### TASK BRIEF
Please read the records below and return each line holding the string "filter".

### DATA PROVIDED
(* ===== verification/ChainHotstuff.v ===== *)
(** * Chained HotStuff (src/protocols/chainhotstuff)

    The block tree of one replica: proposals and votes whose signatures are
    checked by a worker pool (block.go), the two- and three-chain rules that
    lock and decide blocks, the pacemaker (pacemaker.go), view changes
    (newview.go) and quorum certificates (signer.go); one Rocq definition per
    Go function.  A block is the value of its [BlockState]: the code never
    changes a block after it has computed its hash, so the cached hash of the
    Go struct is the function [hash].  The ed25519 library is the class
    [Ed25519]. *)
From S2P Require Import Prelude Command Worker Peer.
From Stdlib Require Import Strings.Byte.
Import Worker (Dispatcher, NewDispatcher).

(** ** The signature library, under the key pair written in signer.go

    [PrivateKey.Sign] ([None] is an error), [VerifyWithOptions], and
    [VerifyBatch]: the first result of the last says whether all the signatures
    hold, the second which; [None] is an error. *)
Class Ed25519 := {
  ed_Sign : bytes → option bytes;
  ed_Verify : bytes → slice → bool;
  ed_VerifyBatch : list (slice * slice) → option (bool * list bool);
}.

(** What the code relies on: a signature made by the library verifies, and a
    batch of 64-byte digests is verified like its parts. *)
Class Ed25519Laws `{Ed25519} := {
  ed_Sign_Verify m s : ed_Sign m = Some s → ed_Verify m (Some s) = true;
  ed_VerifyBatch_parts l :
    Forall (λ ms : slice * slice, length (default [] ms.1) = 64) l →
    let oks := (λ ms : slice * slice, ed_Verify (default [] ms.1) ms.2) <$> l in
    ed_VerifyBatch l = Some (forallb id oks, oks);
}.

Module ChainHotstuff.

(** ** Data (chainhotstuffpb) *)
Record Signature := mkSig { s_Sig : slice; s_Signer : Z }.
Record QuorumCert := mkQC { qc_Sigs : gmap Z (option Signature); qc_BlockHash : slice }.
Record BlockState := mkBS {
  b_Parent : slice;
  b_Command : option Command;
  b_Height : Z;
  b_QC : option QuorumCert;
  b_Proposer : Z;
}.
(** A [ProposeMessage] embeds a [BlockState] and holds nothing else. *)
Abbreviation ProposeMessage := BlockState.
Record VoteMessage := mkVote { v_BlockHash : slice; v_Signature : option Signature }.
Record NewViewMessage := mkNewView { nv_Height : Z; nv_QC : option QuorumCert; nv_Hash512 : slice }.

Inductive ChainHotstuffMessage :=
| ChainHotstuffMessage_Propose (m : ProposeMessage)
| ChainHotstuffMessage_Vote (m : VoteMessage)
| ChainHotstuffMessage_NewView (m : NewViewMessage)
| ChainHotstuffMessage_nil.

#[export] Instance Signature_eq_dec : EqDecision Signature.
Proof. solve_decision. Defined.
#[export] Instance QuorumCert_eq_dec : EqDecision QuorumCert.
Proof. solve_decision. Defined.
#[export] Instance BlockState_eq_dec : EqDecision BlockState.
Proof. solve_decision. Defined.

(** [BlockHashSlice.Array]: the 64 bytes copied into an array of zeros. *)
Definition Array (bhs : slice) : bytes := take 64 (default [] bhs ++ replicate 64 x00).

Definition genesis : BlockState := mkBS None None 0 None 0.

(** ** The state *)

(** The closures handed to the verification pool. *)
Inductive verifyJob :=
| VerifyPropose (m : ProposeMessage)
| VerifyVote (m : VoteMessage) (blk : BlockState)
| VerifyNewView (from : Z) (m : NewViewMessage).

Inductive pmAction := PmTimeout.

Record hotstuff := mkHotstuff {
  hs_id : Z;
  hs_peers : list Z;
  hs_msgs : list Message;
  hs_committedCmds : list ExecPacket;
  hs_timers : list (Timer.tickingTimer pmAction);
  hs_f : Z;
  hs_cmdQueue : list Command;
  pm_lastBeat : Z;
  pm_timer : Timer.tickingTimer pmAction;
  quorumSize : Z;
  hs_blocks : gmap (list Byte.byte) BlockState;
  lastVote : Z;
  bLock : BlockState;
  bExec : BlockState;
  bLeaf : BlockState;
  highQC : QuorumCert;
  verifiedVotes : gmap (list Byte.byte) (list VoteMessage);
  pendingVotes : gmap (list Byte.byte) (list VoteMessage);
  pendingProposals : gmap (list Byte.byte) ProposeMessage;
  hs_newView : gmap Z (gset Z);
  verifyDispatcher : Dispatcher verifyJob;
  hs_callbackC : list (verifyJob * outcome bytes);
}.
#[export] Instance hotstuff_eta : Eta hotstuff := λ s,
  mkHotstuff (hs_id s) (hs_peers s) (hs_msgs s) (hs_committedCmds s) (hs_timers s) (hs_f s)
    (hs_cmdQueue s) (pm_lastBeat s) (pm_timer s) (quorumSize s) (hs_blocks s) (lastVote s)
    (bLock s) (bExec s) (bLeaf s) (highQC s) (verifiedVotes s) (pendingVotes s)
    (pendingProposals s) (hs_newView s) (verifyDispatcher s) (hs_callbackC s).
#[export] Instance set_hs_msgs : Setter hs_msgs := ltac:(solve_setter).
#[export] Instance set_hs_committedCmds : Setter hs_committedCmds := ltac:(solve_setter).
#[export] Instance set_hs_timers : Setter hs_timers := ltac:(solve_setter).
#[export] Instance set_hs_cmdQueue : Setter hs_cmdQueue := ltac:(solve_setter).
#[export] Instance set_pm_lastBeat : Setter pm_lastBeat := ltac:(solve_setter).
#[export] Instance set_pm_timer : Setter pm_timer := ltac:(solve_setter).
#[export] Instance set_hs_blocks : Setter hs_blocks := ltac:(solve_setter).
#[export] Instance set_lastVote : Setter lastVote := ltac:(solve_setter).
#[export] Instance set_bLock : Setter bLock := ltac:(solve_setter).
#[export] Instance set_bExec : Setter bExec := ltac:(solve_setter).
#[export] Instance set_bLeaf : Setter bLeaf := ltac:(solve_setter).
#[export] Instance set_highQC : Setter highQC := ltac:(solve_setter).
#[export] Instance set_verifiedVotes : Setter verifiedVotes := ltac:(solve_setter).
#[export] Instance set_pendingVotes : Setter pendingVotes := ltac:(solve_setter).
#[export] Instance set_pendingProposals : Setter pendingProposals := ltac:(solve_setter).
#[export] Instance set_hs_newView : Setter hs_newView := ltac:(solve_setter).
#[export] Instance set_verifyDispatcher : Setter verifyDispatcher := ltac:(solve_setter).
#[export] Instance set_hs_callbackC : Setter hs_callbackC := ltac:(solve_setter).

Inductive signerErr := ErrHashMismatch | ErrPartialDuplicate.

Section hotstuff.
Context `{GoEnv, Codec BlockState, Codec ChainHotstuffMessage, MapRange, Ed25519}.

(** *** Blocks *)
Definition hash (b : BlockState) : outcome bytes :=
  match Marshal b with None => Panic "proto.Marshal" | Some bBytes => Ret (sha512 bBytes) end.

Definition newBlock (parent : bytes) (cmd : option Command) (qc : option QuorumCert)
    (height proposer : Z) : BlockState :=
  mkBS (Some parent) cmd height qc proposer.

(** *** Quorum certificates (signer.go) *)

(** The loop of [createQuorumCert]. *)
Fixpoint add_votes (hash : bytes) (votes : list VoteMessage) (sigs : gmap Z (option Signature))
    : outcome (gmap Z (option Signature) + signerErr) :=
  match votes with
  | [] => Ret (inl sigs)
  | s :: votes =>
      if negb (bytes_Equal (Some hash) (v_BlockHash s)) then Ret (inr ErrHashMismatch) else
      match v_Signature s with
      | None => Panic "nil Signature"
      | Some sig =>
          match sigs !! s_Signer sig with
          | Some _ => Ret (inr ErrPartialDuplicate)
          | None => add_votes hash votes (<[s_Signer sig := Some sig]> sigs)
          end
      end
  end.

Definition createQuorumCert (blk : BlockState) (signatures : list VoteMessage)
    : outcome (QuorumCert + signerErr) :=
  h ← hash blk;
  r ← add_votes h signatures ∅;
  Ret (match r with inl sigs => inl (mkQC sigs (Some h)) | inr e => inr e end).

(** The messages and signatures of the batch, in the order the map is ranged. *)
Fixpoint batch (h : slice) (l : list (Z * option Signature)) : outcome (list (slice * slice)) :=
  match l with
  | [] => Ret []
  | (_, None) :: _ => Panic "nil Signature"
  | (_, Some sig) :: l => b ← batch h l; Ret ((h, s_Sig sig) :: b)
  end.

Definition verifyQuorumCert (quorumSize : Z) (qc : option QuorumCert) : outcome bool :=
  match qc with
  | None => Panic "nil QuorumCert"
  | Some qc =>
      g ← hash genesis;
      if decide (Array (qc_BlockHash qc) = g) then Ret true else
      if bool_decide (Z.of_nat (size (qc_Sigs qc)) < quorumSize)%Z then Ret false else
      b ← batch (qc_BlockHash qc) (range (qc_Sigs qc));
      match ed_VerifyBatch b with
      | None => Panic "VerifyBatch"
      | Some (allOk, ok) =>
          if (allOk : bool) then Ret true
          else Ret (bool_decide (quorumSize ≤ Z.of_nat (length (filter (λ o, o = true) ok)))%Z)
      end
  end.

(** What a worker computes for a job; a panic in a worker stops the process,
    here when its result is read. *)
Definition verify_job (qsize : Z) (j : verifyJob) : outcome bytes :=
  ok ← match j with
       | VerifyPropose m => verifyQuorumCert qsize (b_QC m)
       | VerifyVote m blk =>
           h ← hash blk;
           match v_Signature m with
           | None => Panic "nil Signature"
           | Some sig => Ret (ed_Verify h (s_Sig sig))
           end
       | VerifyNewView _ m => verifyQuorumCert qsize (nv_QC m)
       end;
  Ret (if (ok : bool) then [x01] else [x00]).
...
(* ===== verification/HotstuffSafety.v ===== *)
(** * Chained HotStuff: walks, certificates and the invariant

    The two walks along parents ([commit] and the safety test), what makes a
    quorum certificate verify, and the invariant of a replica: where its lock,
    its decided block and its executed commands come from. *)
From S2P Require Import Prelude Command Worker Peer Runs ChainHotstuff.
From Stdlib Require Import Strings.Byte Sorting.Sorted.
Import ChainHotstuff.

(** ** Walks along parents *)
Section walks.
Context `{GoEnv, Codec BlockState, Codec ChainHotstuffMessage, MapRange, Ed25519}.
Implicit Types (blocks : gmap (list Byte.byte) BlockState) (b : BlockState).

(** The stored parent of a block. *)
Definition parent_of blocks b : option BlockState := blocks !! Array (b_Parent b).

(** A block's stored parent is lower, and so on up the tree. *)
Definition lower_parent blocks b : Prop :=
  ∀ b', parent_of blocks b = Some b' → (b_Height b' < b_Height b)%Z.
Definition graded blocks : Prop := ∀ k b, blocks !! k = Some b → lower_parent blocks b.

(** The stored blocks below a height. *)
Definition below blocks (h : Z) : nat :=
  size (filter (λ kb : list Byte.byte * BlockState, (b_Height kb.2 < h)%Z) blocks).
* * *
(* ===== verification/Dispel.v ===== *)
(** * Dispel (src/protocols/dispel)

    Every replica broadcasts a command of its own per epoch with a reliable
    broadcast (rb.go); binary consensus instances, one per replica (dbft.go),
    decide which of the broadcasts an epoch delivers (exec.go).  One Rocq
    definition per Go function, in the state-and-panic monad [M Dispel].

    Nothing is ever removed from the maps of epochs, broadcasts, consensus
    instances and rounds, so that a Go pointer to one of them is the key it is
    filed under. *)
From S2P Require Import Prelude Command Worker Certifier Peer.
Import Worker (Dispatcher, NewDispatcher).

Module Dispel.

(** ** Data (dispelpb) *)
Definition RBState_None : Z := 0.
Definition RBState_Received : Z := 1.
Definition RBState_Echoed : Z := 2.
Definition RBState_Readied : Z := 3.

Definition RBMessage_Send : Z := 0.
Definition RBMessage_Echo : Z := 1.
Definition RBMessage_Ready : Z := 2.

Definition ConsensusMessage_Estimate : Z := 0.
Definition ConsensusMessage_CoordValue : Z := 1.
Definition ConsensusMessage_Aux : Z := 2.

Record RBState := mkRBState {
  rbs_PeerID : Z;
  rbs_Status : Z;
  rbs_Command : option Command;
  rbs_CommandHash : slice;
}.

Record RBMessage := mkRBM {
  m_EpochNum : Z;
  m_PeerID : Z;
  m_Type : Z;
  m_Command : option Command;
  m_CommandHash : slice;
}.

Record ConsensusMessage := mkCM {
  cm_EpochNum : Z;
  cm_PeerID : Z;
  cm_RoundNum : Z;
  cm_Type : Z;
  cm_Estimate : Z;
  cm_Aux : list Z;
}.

### EXERCISE RESULT
          else Ret (bool_decide (quorumSize ≤ Z.of_nat (length (filter (λ o, o = true) ok)))%Z)
  size (filter (λ kb : list Byte.byte * BlockState, (b_Height kb.2 < h)%Z) blocks).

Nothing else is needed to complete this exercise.